「『断乳』の言葉やめ、時期も見直し 『乳離れ』無理しないでね 来年度から母子手帳 記述変更へ」(2001年12月1日(土)朝日新聞) |
朝日新聞紙上に、上記のタイトルの記事が掲載されたのを、ごらんになった方もいらっしゃると思います。厚生労働省は来年度から、母子健康手帳に記載されていた「断乳」という言葉を削除し、さらに一歳で尋ねていた「離乳」の完了を問う項目も、一歳六ヶ月まで待つことにしたそうです。また、身長と体重の発育曲線のグラフも、正常値の範囲を「八割の子が含まれる範囲」と「その周辺の14%」とにわけて図示することをやめ、一つの幅で示すことにしたそうです。
そのような変更の背後には、母子のスキンシップの点から一歳以降でも無理に「断乳」する必要はないとの考え方が主流になってきたこと、子どもの体重や身長の標準値に縛られる必要はないとの認識が定着してきたこと、などがあると思います。
ああ、やっと変更されたのか! と私はつくづく思います。
私は平成10年に子どもを産み、母乳哺育をしていました。私の子どもは五ヶ月から保育所に入っていたのですが、そこでの一歳以降の健康診断のたびに、「断乳」完了か未完了かを問診票に書かなくてはなりませんでした。私は、一歳すぎてもまだ母乳を与えていることは、非常に悪いことのように感じましたので、うそをつき、「断乳」完了に丸をつけていました。実際には、子どもは、二歳二ヶ月まで母乳を飲んでいたのですが・・・。私は、「断乳」という表記を削除し、「離乳」完了を一歳六ヶ月としたこのたびの厚生労働省の動きは、一定の評価ができると思います。

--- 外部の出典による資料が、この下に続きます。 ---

(* ===== verification/QueryGraph.v ===== *)
(** * The query graph (query-engine/core/src/query_graph)

    A graph of queries, flow control and computations. Edges say how a child
    depends on the result of its parent. The graph itself is that of the crate
    petgraph: the class [Petgraph], with its documented behaviour as the laws
    [PetgraphOk]. *)
From S2P Require Import Prelude Effects SqlSchema Dml Converter Models Projections Filters QueryAst.
From stdpp Require Import pretty.

(** ** petgraph

    Nodes and edges have consecutive indices. Removing an edge gives its index
    to the last edge. *)
Inductive Direction : Type := Incoming | Outgoing.
Class Petgraph : Type := {
  PGraph : Type -> Type -> Type;
  pg_new : forall {N E}, PGraph N E;
  raw_nodes : forall {N E}, PGraph N E -> list N;
  raw_edges : forall {N E}, PGraph N E -> list ((nat * nat) * E);
  node_indices : forall {N E}, PGraph N E -> list nat;
  add_node : forall {N E}, N -> PGraph N E -> PGraph N E * nat;
  (* [None] when the call panics: one of the nodes does not exist *)
  add_edge : forall {N E}, nat -> nat -> E -> PGraph N E -> option (PGraph N E * nat);
  node_weight : forall {N E}, PGraph N E -> nat -> option N;
  edge_weight : forall {N E}, PGraph N E -> nat -> option E;
  (* writing through [node_weight_mut] and [edge_weight_mut] *)
  set_node_weight : forall {N E}, nat -> N -> PGraph N E -> PGraph N E;
  set_edge_weight : forall {N E}, nat -> E -> PGraph N E -> PGraph N E;
  edge_endpoints : forall {N E}, PGraph N E -> nat -> option (nat * nat);
  edges_directed : forall {N E}, PGraph N E -> nat -> Direction -> list nat;
  find_edge : forall {N E}, PGraph N E -> nat -> nat -> option nat;
  pg_remove_edge : forall {N E}, nat -> PGraph N E -> option (E * PGraph N E);
}.
(** [Vec::swap_remove]. *)
Definition swap_remove {A} (i : nat) (l : list A) : list A :=
  match last l with Some x => take (length l - 1) (<[i := x]> l) | None => [] end.
Definition endpoint (d : Direction) (e : nat * nat) : nat := match d with Incoming => e.2 | Outgoing => e.1 end.
Class PetgraphOk (P : Petgraph) : Prop := {
  new_nodes : forall N E, raw_nodes (@pg_new _ N E) = [];
  new_edges : forall N E, raw_edges (@pg_new _ N E) = [];
  node_indices_ok : forall N E (g : PGraph N E), node_indices g = seq 0 (length (raw_nodes g));
  add_node_ok : forall N E (w : N) (g : PGraph N E),
    (add_node w g).2 = length (raw_nodes g) /\ raw_nodes (add_node w g).1 = raw_nodes g ++ [w] /\ raw_edges (add_node w g).1 = raw_edges g;
  add_edge_ok : forall N E a b (w : E) (g : PGraph N E), a < length (raw_nodes g) -> b < length (raw_nodes g) ->
    exists g', add_edge a b w g = Some (g', length (raw_edges g)) /\ raw_nodes g' = raw_nodes g /\ raw_edges g' = raw_edges g ++ [((a, b), w)];
  add_edge_panics : forall N E a b (w : E) (g : PGraph N E), ~ (a < length (raw_nodes g) /\ b < length (raw_nodes g)) -> add_edge a b w g = None;
  node_weight_ok : forall N E (g : PGraph N E) i, node_weight g i = raw_nodes g !! i;
  edge_weight_ok : forall N E (g : PGraph N E) i, edge_weight g i = snd <$> raw_edges g !! i;
  set_node_weight_ok : forall N E i w (g : PGraph N E),
    raw_nodes (set_node_weight i w g) = <[i := w]> (raw_nodes g) /\ raw_edges (set_node_weight i w g) = raw_edges g;
  set_edge_weight_ok : forall N E i w (g : PGraph N E),
    raw_nodes (set_edge_weight i w g) = raw_nodes g /\ raw_edges (set_edge_weight i w g) = alter (fun e => (e.1, w)) i (raw_edges g);
  edge_endpoints_ok : forall N E (g : PGraph N E) i, edge_endpoints g i = fst <$> raw_edges g !! i;
  edges_directed_nodup : forall N E (g : PGraph N E) n d, NoDup (edges_directed g n d);
  edges_directed_ok : forall N E (g : PGraph N E) n d i,
    i ∈ edges_directed g n d <-> exists e, raw_edges g !! i = Some e /\ endpoint d e.1 = n;
  find_edge_some : forall N E (g : PGraph N E) a b i, find_edge g a b = Some i -> exists w, raw_edges g !! i = Some ((a, b), w);
  find_edge_none : forall N E (g : PGraph N E) a b i w, find_edge g a b = None -> raw_edges g !! i <> Some ((a, b), w);
  pg_remove_edge_ok : forall N E i (g : PGraph N E),
    match raw_edges g !! i with
    | Some e => exists g', pg_remove_edge i g = Some (e.2, g') /\ raw_nodes g' = raw_nodes g /\ raw_edges g' = swap_remove i (raw_edges g)
    | None => pg_remove_edge i g = None
    end;
}.

(** ** Types of other parts: errors of the graph builder and JSON values *)
Class GraphTypes : Type := { QueryGraphBuilderError : Type; JsonValue : Type }.

(** [NodeRef] and [EdgeRef] wrap an index. *)
Abbreviation NodeRef := nat.
Abbreviation EdgeRef := nat.
(** [Guard] (guard.rs): the content of a node or an edge may be taken out. *)
Abbreviation Guard := option.

Section query_graph.
Context `{VT : ValueTypes} {VO : ValueOrd VT} `{IT : Itertools} {GT : GraphTypes} {PG : Petgraph}.

(** ** Results of queries (result_ast/mod.rs, interpreter/interpreter.rs) *)
Inductive AggregationQueryResult : Type := AggregationCountResult (name : string) (count : nat).
Record RecordAggregation : Type := mkRecordAggregation { ra_fields : list string; ra_results : list AggregationQueryResult }.
Record RecordSelection (R : Type) : Type := mkRecordSelection {
  rs_name : string;
  rs_fields : list string;
  rs_scalars : ManyRecords;
  rs_nested : list R;
  rs_query_arguments : QueryArguments;
  rs_model_id : ModelProjection;
}.
Inductive QueryResult : Type :=
| ResultId (id : option RecordProjection)
| ResultCount (n : nat)
| ResultRecordSelection (s : RecordSelection QueryResult)
| ResultJson (j : JsonValue)
| ResultRecordAggregation (a : RecordAggregation)
| ResultUnit.
Record DiffResult : Type := mkDiffResult { dr_left : list RecordProjection; dr_right : list RecordProjection }.
Inductive ExpressionResult : Type :=
| ExprQuery (r : QueryResult)
| ExprDiff (d : DiffResult)
| ExprEmpty.

(** ** Nodes and edges *)
Inductive Flow : Type := FlowIf (cond : unit -> bool).
Definition default_if : Flow := FlowIf (fun _ => true).
Record DiffNode : Type := mkDiffNode { dn_left : list RecordProjection; dn_right : list RecordProjection }.
Inductive Node : Type :=
| NodeQuery (q : Query)
| NodeFlow (f : Flow)
| NodeComputation (d : DiffNode)
| NodeEmpty.
Definition empty_diff : Node := NodeComputation (mkDiffNode [] []).
Inductive QueryGraphDependency : Type :=
| ExecutionOrder
| ParentResult (f : Node -> ExpressionResult -> outcome QueryGraphBuilderError Node)
| ParentProjection (p : ModelProjection) (f : Node -> list RecordProjection -> outcome QueryGraphBuilderError Node)
| Then
| Else.
Inductive QueryGraphError : Type :=
| InvarianceViolation (msg : string)
| InvalidNodeTransformation (from to : string).


Definition node_id (n : NodeRef) : string := pretty n.

Definition guard_unset {E T} (g : Guard T) : outcome E (T * Guard T) :=
  c ← unwrap "Logic error: Attempted to unset empty graph guard." g; Ok (c, None).

Record QueryGraph : Type := mkQueryGraph {
  graph : PGraph (Guard Node) (Guard QueryGraphDependency);
  result_nodes : list nat;
  marked_node_pairs : list (NodeRef * NodeRef);
  finalized : bool;
  flag_needs_transaction : bool;
  visited : list nat;
}.
Definition QueryGraph_new : QueryGraph := mkQueryGraph pg_new [] [] false false [].
Definition with_graph (g : PGraph (Guard Node) (Guard QueryGraphDependency)) (q : QueryGraph) : QueryGraph :=
  mkQueryGraph g (result_nodes q) (marked_node_pairs q) (finalized q) (flag_needs_transaction q) (visited q).
Definition with_marked (m : list (NodeRef * NodeRef)) (q : QueryGraph) : QueryGraph :=
  mkQueryGraph (graph q) (result_nodes q) m (finalized q) (flag_needs_transaction q) (visited q).
Definition add_result_node (n : NodeRef) (q : QueryGraph) : QueryGraph :=
  mkQueryGraph (graph q) (result_nodes q ++ [n]) (marked_node_pairs q) (finalized q) (flag_needs_transaction q) (visited q).
Definition mark_visited (n : NodeRef) (q : QueryGraph) : QueryGraph :=
  if iter_any (fun v => v ≟ n) (visited q) then q
  else mkQueryGraph (graph q) (result_nodes q) (marked_node_pairs q) (finalized q) (flag_needs_transaction q) (visited q ++ [n]).
Definition flag_transactional (q : QueryGraph) : QueryGraph :=
  mkQueryGraph (graph q) (result_nodes q) (marked_node_pairs q) (finalized q) true (visited q).
Definition set_finalized (q : QueryGraph) : QueryGraph :=
  mkQueryGraph (graph q) (result_nodes q) (marked_node_pairs q) true (flag_needs_transaction q) (visited q).
Definition mark_nodes (parent_node child_node : NodeRef) (q : QueryGraph) : QueryGraph :=
  with_marked (marked_node_pairs q ++ [(parent_node, child_node)]) q.
Definition is_result_node (q : QueryGraph) (n : NodeRef) : bool :=
  match iter_find (fun rn => rn ≟ n) (result_nodes q) with Some _ => true | None => false end.

(** ** Reading the graph *)
Definition unwrap_none : string := "called `Option::unwrap()` on a `None` value".
Definition node_content {E} (q : QueryGraph) (n : NodeRef) : outcome E (option Node) := unwrap unwrap_none (node_weight (graph q) n).
Definition edge_content {E} (q : QueryGraph) (e : EdgeRef) : outcome E (option QueryGraphDependency) := unwrap unwrap_none (edge_weight (graph q) e).
Definition edge_source {E} (q : QueryGraph) (e : EdgeRef) : outcome E NodeRef := ends ← unwrap unwrap_none (edge_endpoints (graph q) e); Ok (ends : nat * nat).1.
Definition edge_target {E} (q : QueryGraph) (e : EdgeRef) : outcome E NodeRef := ends ← unwrap unwrap_none (edge_endpoints (graph q) e); Ok (ends : nat * nat).2.
Definition collect_edges (q : QueryGraph) (n : NodeRef) (d : Direction) : list EdgeRef := sort_by Nat.leb (edges_directed (graph q) n d).
Definition outgoing_edges (q : QueryGraph) (n : NodeRef) : list EdgeRef := collect_edges q n Outgoing.
Definition incoming_edges (q : QueryGraph) (n : NodeRef) : list EdgeRef := collect_edges q n Incoming.
Definition root_nodes (q : QueryGraph) : list NodeRef :=
  iter_filter (fun ix => match edges_directed (graph q) ix Incoming with [] => true | _ :: _ => false end) (node_indices (graph q)).
Definition child_pairs {E} (q : QueryGraph) (n : NodeRef) : outcome E (list (EdgeRef * NodeRef)) :=
  map_m (fun edge => target ← edge_target q edge; Ok (edge, target)) (outgoing_edges q n).
Definition zip_source_nodes {E} (q : QueryGraph) (edges : list EdgeRef) : outcome E (list (EdgeRef * NodeRef)) :=
  map_m (fun edge => target ← edge_source q edge; Ok (edge, target)) edges.
(** Recursion along the edges: without end on a cycle, until the stack overflows. *)
Definition stack_overflow : string := "stack overflow".
Fixpoint is_ancestor {E} (fuel : nat) (q : QueryGraph) (ancestor successor_node : NodeRef) : outcome E bool :=
  match fuel with
  | O => Panic stack_overflow
  | Datatypes.S fuel =>
      pairs ← child_pairs q ancestor;
      any_m (fun p : EdgeRef * NodeRef => if p.2 ≟ successor_node then Ok true else is_ancestor fuel q p.2 successor_node) pairs
  end.
Fixpoint subgraph_contains_result {E} (fuel : nat) (q : QueryGraph) (n : NodeRef) : outcome E bool :=
  match fuel with
  | O => Panic stack_overflow
  | Datatypes.S fuel =>
      if is_result_node q n then Ok true
      else any_m (fun edge => child_node ← edge_target q edge; subgraph_contains_result fuel q child_node) (outgoing_edges q n)
  end.
Definition is_direct_child {E} (fuel : nat) (q : QueryGraph) (parent child : NodeRef) : outcome E bool :=
  ancestry_rule ← all_m (fun edge => other_parent ← edge_source q edge;
                           if other_parent ≟ parent then Ok true else is_ancestor fuel q other_parent parent) (incoming_edges q child);
  visitation_rule ← all_m (fun edge => other_parent ← edge_source q edge;
                             if other_parent ≟ parent then Ok true else Ok (iter_any (fun v => v ≟ other_parent) (visited q))) (incoming_edges q child);
  Ok (ancestry_rule || visitation_rule).
Definition direct_child_pairs {E} (fuel : nat) (q : QueryGraph) (n : NodeRef) : outcome E (list (EdgeRef * NodeRef)) :=
  pairs ← child_pairs q n;
  filter_m (fun p : EdgeRef * NodeRef => is_direct_child fuel q n p.2) pairs.
(* ===== verification/GraphFacts.v ===== *)
(** * The query graph: edges, reachability and the rules of its construction *)
From stdpp Require Import sorting.
From S2P Require Import Prelude Effects SqlSchema Dml Converter Models Projections Filters ReadFacts QueryAst QueryGraph.
From stdpp Require Import pretty.

(** ** A graph as two lists, for examples *)
Definition sample_add_edge {N E} (a b : nat) (w : E) (g : list N * list ((nat * nat) * E)) : option ((list N * list ((nat * nat) * E)) * nat) :=
  if Nat.ltb a (length g.1) && Nat.ltb b (length g.1) then Some ((g.1, g.2 ++ [((a, b), w)]), length g.2) else None.
Definition sample_edges {E} (p : nat * nat -> bool) (l : list ((nat * nat) * E)) : list nat :=
  iter_filter (fun i => match l !! i with Some e => p e.1 | None => false end) (seq 0 (length l)).
#[export] Instance sample_petgraph : Petgraph := {|
  PGraph N E := (list N * list ((nat * nat) * E))%type;
  pg_new N E := ([], []);
  raw_nodes N E g := g.1;
  raw_edges N E g := g.2;
  node_indices N E g := seq 0 (length g.1);
  add_node N E w g := ((g.1 ++ [w], g.2), length g.1);
  add_edge N E := sample_add_edge;
  node_weight N E g i := g.1 !! i;
  edge_weight N E g i := snd <$> g.2 !! i;
  set_node_weight N E i w g := (<[i := w]> g.1, g.2);
  set_edge_weight N E i w g := (g.1, alter (fun e => (e.1, w)) i g.2);
  edge_endpoints N E g i := fst <$> g.2 !! i;
  edges_directed N E g n d := sample_edges (fun e => endpoint d e ≟ n) g.2;
  find_edge N E g a b := head (sample_edges (fun e => e ≟ (a, b)) g.2);
  pg_remove_edge N E i g := match g.2 !! i with Some e => Some (e.2, (g.1, swap_remove i g.2)) | None => None end;
|}.
Lemma sample_edges_elem {E} p (l : list ((nat * nat) * E)) i : i ∈ sample_edges p l <-> exists e, l !! i = Some e /\ p e.1 = true.
Proof.
  unfold sample_edges. rewrite list_elem_of_In, filter_In, <-list_elem_of_In, elem_of_seq. split.
  - intros [_ H]. destruct (l !! i) as [e|] eqn:El; [by exists e|done].
  - intros (e & He & Hp). rewrite He. split; [|done]. apply lookup_lt_Some in He. lia.
Qed.
Lemma sample_petgraph_ok : PetgraphOk sample_petgraph.
Proof.
  split; cbn; try done.
  - intros N E a b w g Ha Hb. unfold sample_add_edge. apply Nat.ltb_lt in Ha as ->. apply Nat.ltb_lt in Hb as ->. cbn. by eexists.
  - intros N E a b w g Hn. unfold sample_add_edge. destruct (Nat.ltb_spec a (length g.1)), (Nat.ltb_spec b (length g.1)); cbn; tauto.
  - intros N E g n d. apply NoDup_ListNoDup, List.NoDup_filter, NoDup_ListNoDup, NoDup_seq.
  - intros N E g n d i. rewrite sample_edges_elem. by setoid_rewrite bool_decide_eq_true.
  - intros N E g a b i Hh. apply head_Some_elem_of, sample_edges_elem in Hh as ([e w] & He & Hab%bool_decide_eq_true). cbn in Hab. subst. by exists w.
  - intros N E g a b i w Hh He. destruct (sample_edges _ _) eqn:Es; [|done].
    assert (Hi : i ∈ sample_edges (fun e => e ≟ (a, b)) g.2) by (apply sample_edges_elem; eexists; split; [exact He|by apply bool_decide_eq_true]).
    rewrite Es in Hi. inversion Hi.
  - intros N E i g. destruct (g.2 !! i) as [e|]; [by eexists|done].
Qed.

Section facts.
Context `{VT : ValueTypes} {VO : ValueOrd VT} `{IT : Itertools} {GT : GraphTypes} {PG : Petgraph} (HPG : PetgraphOk PG).
Implicit Types (q : QueryGraph) (n : NodeRef) (e : EdgeRef).

(** ** The two views of a graph *)
Definition nodes (q : QueryGraph) : list (Guard Node) := raw_nodes (graph q).
Definition edges (q : QueryGraph) : list ((nat * nat) * Guard QueryGraphDependency) := raw_edges (graph q).
Definition edge_rel (q : QueryGraph) (a b : nat) : Prop := exists w, ((a, b), w) ∈ edges q.

Lemma collect_edges_elem q n d e : e ∈ collect_edges q n d <-> exists x, edges q !! e = Some x /\ endpoint d x.1 = n.
Proof. unfold collect_edges, edges. rewrite (sort_by_perm Nat.leb). apply (edges_directed_ok (PetgraphOk := HPG)). Qed.
Lemma edge_source_ok {E} q e x : edges q !! e = Some x -> edge_source (E := E) q e = Ok x.1.1.
Proof. unfold edges, edge_source. rewrite (edge_endpoints_ok (PetgraphOk := HPG)). by intros ->. Qed.
Lemma edge_target_ok {E} q e x : edges q !! e = Some x -> edge_target (E := E) q e = Ok x.1.2.
Proof. unfold edges, edge_target. rewrite (edge_endpoints_ok (PetgraphOk := HPG)). by intros ->. Qed.
Lemma edge_content_ok {E} q e x : edges q !! e = Some x -> edge_content (E := E) q e = Ok x.2.
Proof. unfold edges, edge_content. rewrite (edge_weight_ok (PetgraphOk := HPG)). by intros ->. Qed.
Lemma node_content_ok {E} q n c : nodes q !! n = Some c -> node_content (E := E) q n = Ok c.
Proof. unfold nodes, node_content. rewrite (node_weight_ok (PetgraphOk := HPG)). by intros ->. Qed.

(** The target of an edge, for edges that exist. *)
Definition target_of (q : QueryGraph) (e : EdgeRef) : nat := match edges q !! e with Some x => x.1.2 | None => 0 end.
Definition source_of (q : QueryGraph) (e : EdgeRef) : nat := match edges q !! e with Some x => x.1.1 | None => 0 end.
Lemma child_pairs_ok {E} q n : child_pairs (E := E) q n = Ok ((fun e => (e, target_of q e)) <$> outgoing_edges q n).
Proof.
  unfold child_pairs. apply map_m_fmap. intros e He. apply collect_edges_elem in He as (x & Hx & _).
  rewrite (edge_target_ok _ _ _ Hx). cbn. unfold target_of. by rewrite Hx.
Qed.
Lemma child_pairs_elem q n e c : (e, c) ∈ ((fun e => (e, target_of q e)) <$> outgoing_edges q n) <-> exists w, edges q !! e = Some ((n, c), w).
Proof.
  rewrite list_elem_of_fmap. split.
  - intros (e' & [= <- ->] & ([[a b] w] & Hx & Ha)%collect_edges_elem). cbn in Ha. subst a. unfold target_of. rewrite Hx. by exists w.
  - intros (w & Hw). exists e. split; [unfold target_of; by rewrite Hw|]. apply collect_edges_elem. by exists ((n, c), w).
Qed.

Lemma any_m_spec {E A} (f : A -> outcome E bool) (P : A -> Prop) l :
  (forall a, a ∈ l -> exists b, f a = Ok b /\ (b = true <-> P a)) ->
  exists b, any_m f l = Ok b /\ (b = true <-> exists a, a ∈ l /\ P a).
Proof.
  induction l as [|a l IH]; intros H; cbn [any_m].
  - exists false. split; [done|]. split; [done|]. intros (x & Hx & _). inversion Hx.
  - destruct (H a) as (b & -> & Hb); [constructor|]. cbn [mbind outcome_bind]. destruct b.
    + exists true. split; [done|]. split; [|done]. intros _. exists a. split; [constructor|by apply Hb].
    + destruct IH as (b & -> & Hl); [intros; apply H; by constructor|]. exists b. split; [done|]. rewrite Hl. split.
      * intros (x & Hx & HP). exists x. split; [by constructor|done].
      * intros (x & [-> |Hx]%elem_of_cons & HP); [apply Hb in HP; done|by exists x].
Qed.
Lemma all_m_spec {E A} (f : A -> outcome E bool) (P : A -> Prop) l :
  (forall a, a ∈ l -> exists b, f a = Ok b /\ (b = true <-> P a)) ->
  exists b, all_m f l = Ok b /\ (b = true <-> forall a, a ∈ l -> P a).
Proof.
  induction l as [|a l IH]; intros H; cbn [all_m].
  - exists true. split; [done|]. split; [|done]. intros _ x Hx. inversion Hx.
  - destruct (H a) as (b & -> & Hb); [constructor|]. cbn [mbind outcome_bind]. destruct b.
    + destruct IH as (b & -> & Hl); [intros; apply H; by constructor|]. exists b. split; [done|]. rewrite Hl. split.
      * intros Hall x [-> |Hx]%elem_of_cons; [by apply Hb|by apply Hall].
      * intros Hall x Hx. apply Hall. by constructor.
    + exists false. split; [done|]. split; [done|]. intros Hall. apply Hb, Hall. constructor.
Qed.
Ltac search P r H :=
  match goal with
  | |- context [any_m ?f ?l] =>
      let Hs := fresh in assert (Hs : forall a, a ∈ l -> exists b, f a = Ok b /\ (b = true <-> P a)); [|destruct (any_m_spec f P l Hs) as (r & -> & H); clear Hs]
  | |- context [all_m ?f ?l ≫= _] =>
      let Hs := fresh in assert (Hs : forall a, a ∈ l -> exists b, f a = Ok b /\ (b = true <-> P a)); [|destruct (all_m_spec f P l Hs) as (r & -> & H); clear Hs]
  end.
Lemma edge_rel_lookup q a b : edge_rel q a b <-> exists e w, edges q !! e = Some ((a, b), w).
Proof. unfold edge_rel. split; [intros (w & [e He]%list_elem_of_lookup); eauto|intros (e & w & He%list_elem_of_lookup_2); eauto]. Qed.

(** ** Reachability

    The recursive searches end on graphs without cycles: every node on the
    current path is different, so the number of nodes bounds the recursion. *)
Definition in_range (q : QueryGraph) : Prop := forall a b, edge_rel q a b -> a < length (nodes q) /\ b < length (nodes q).
Definition acyclic (q : QueryGraph) : Prop := forall n, ~ tc (edge_rel q) n n.
Definition on_path (q : QueryGraph) (seen : list nat) (a : nat) : Prop :=
  NoDup seen /\ forall s, s ∈ seen -> s < length (nodes q) /\ tc (edge_rel q) s a.
Lemma on_path_length q seen a : on_path q seen a -> length seen <= length (nodes q).
Proof.
  intros [Hnd Hs]. rewrite <-(length_seq (length (nodes q)) 0). apply submseteq_length, NoDup_submseteq; [done|].
  intros x Hx. apply elem_of_seq. destruct (Hs x Hx). lia.
Qed.
Lemma on_path_cons q seen a c : in_range q -> acyclic q -> on_path q seen a -> edge_rel q a c -> on_path q (a :: seen) c.
Proof.
  intros Hr Hac [Hnd Hs] Hc. split.
  - constructor; [|done]. intros Ha. by apply (Hac a), (Hs a).
  - intros s [-> |Hin]%elem_of_cons; [split; [by apply (Hr a c)|by apply tc_once]|]. destruct (Hs s Hin). split; [done|]. by apply tc_r with a.
Qed.
Lemma tc_step {A} (R : relation A) a b : tc R a b <-> exists c, R a c /\ (c = b \/ tc R c b).
Proof. split; [intros H; inversion H; subst; eauto|intros (c & Hc & [-> |Hb]); eauto using tc_once, tc_l]. Qed.
Lemma is_ancestor_path {E} fuel q seen a b : in_range q -> acyclic q -> on_path q seen a -> length (nodes q) < fuel + length seen ->
  exists r, is_ancestor (E := E) fuel q a b = Ok r /\ (r = true <-> tc (edge_rel q) a b).
Proof.
  intros Hr Hac. revert seen a. induction fuel as [|fuel IH]; intros seen a Hp Hf.
  { pose proof (on_path_length q seen a Hp). cbn in Hf. lia. }
  cbn [is_ancestor]. rewrite child_pairs_ok. cbn [mbind outcome_bind].
  search (fun p : nat * nat => p.2 = b \/ tc (edge_rel q) p.2 b) r Hrr.
  - intros [e c] He. apply child_pairs_elem in He as (w & He). cbn.
    assert (Hac' : edge_rel q a c) by (apply edge_rel_lookup; eauto).
    case_bool_decide as Hcb; [exists true; split; [done|tauto]|].
    destruct (IH (a :: seen) c) as (r & -> & Hrr); [by apply on_path_cons|cbn in *; lia|]. exists r. split; [done|]. rewrite Hrr. tauto.
  - exists r. split; [done|]. rewrite Hrr, tc_step. split.
    + intros ([e c] & (w & He)%child_pairs_elem & Hc). exists c. split; [apply edge_rel_lookup; eauto|done].
    + intros (c & (e & w & He)%edge_rel_lookup & Hc). exists (e, c). split; [apply child_pairs_elem; eauto|done].
Qed.
Lemma is_ancestor_spec {E} fuel q a b : in_range q -> acyclic q -> length (nodes q) < fuel ->
  exists r, is_ancestor (E := E) fuel q a b = Ok r /\ (r = true <-> tc (edge_rel q) a b).
Proof. intros Hr Hac Hf. apply (is_ancestor_path fuel q []); [done..| |cbn; lia]. split; [constructor|]. intros s Hs. inversion Hs. Qed.
Lemma is_result_node_spec q n : is_result_node q n = true <-> n ∈ result_nodes q.
Proof.
  unfold is_result_node. destruct (iter_find _ _) as [m|] eqn:Ef.
  - apply find_some in Ef as [Hin Hm%bool_decide_eq_true]. subst. split; [|done]. intros _. by apply list_elem_of_In.
  - split; [done|]. intros Hn%list_elem_of_In. pose proof (find_none _ _ Ef n Hn) as H. cbn in H. by rewrite bool_decide_eq_false in H.
Qed.
Lemma contains_result_path {E} fuel q seen a : in_range q -> acyclic q -> on_path q seen a -> length (nodes q) < fuel + length seen ->
  exists r, subgraph_contains_result (E := E) fuel q a = Ok r /\ (r = true <-> exists n, rtc (edge_rel q) a n /\ n ∈ result_nodes q).
Proof.
  intros Hr Hac. revert seen a. induction fuel as [|fuel IH]; intros seen a Hp Hf.
  { pose proof (on_path_length q seen a Hp). cbn in Hf. lia. }
  cbn [subgraph_contains_result]. destruct (is_result_node q a) eqn:Ea.
  { exists true. split; [done|]. split; [|done]. intros _. exists a. split; [constructor|by apply is_result_node_spec]. }
  assert (Ha : a ∉ result_nodes q) by (rewrite <-is_result_node_spec, Ea; done).
  search (fun e => exists n, rtc (edge_rel q) (target_of q e) n /\ n ∈ result_nodes q) r Hrr.
  - intros e He. apply collect_edges_elem in He as ([[a' c] w] & He & Ha'). cbn in Ha'. subst a'.
    rewrite (edge_target_ok _ _ _ He). cbn [mbind outcome_bind fst snd].
    destruct (IH (a :: seen) c) as (r & -> & Hrr); [apply on_path_cons; [done..|apply edge_rel_lookup; eauto]|cbn in *; lia|].
    exists r. split; [done|]. unfold target_of. by rewrite He.
  - exists r. split; [done|]. rewrite Hrr. split.
    + intros (e & ([[a' c] w] & He & Ha')%collect_edges_elem & n & Hn & Hin). cbn in Ha'. subst a'. unfold target_of in Hn. rewrite He in Hn.
      exists n. split; [|done]. eapply rtc_l; [apply edge_rel_lookup; eauto|exact Hn].
    + intros (n & Hn & Hin). inversion Hn as [|? c ? (e & w & He)%edge_rel_lookup Hcn]; subst; [done|].
      exists e. split; [apply collect_edges_elem; by exists ((a, c), w)|]. exists n. unfold target_of. by rewrite He.
Qed.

ところが、よく考えてください!「断乳」という表記をやめて、「離乳」完了という表記だけにしたとしても、それらを意味する内容はほとんど同義だと、母親たちは受け止めるでしょう。つまり、来年度からは、「一歳六ヶ月をすぎても、まだおっぱい飲ませてるの?」という無言の圧力を、母親たちは感じ続けることになる危険性があります。
厚生労働省のみなさん、「断乳」と「離乳」完了の意味内容の違いを、明記してください。「離乳」完了とは、たとえ母乳を与えているとしても、主なる栄養を母乳以外の食物から摂取している状態のことであり、「断乳」とは違うはずです。私は、母乳をいつ切り上げるかは、母親自身が決めるべき個人的な事柄だと思います。もし、長期授乳の弊害があるならば、それこそ、母子健康手帳に記載すべきことがらです。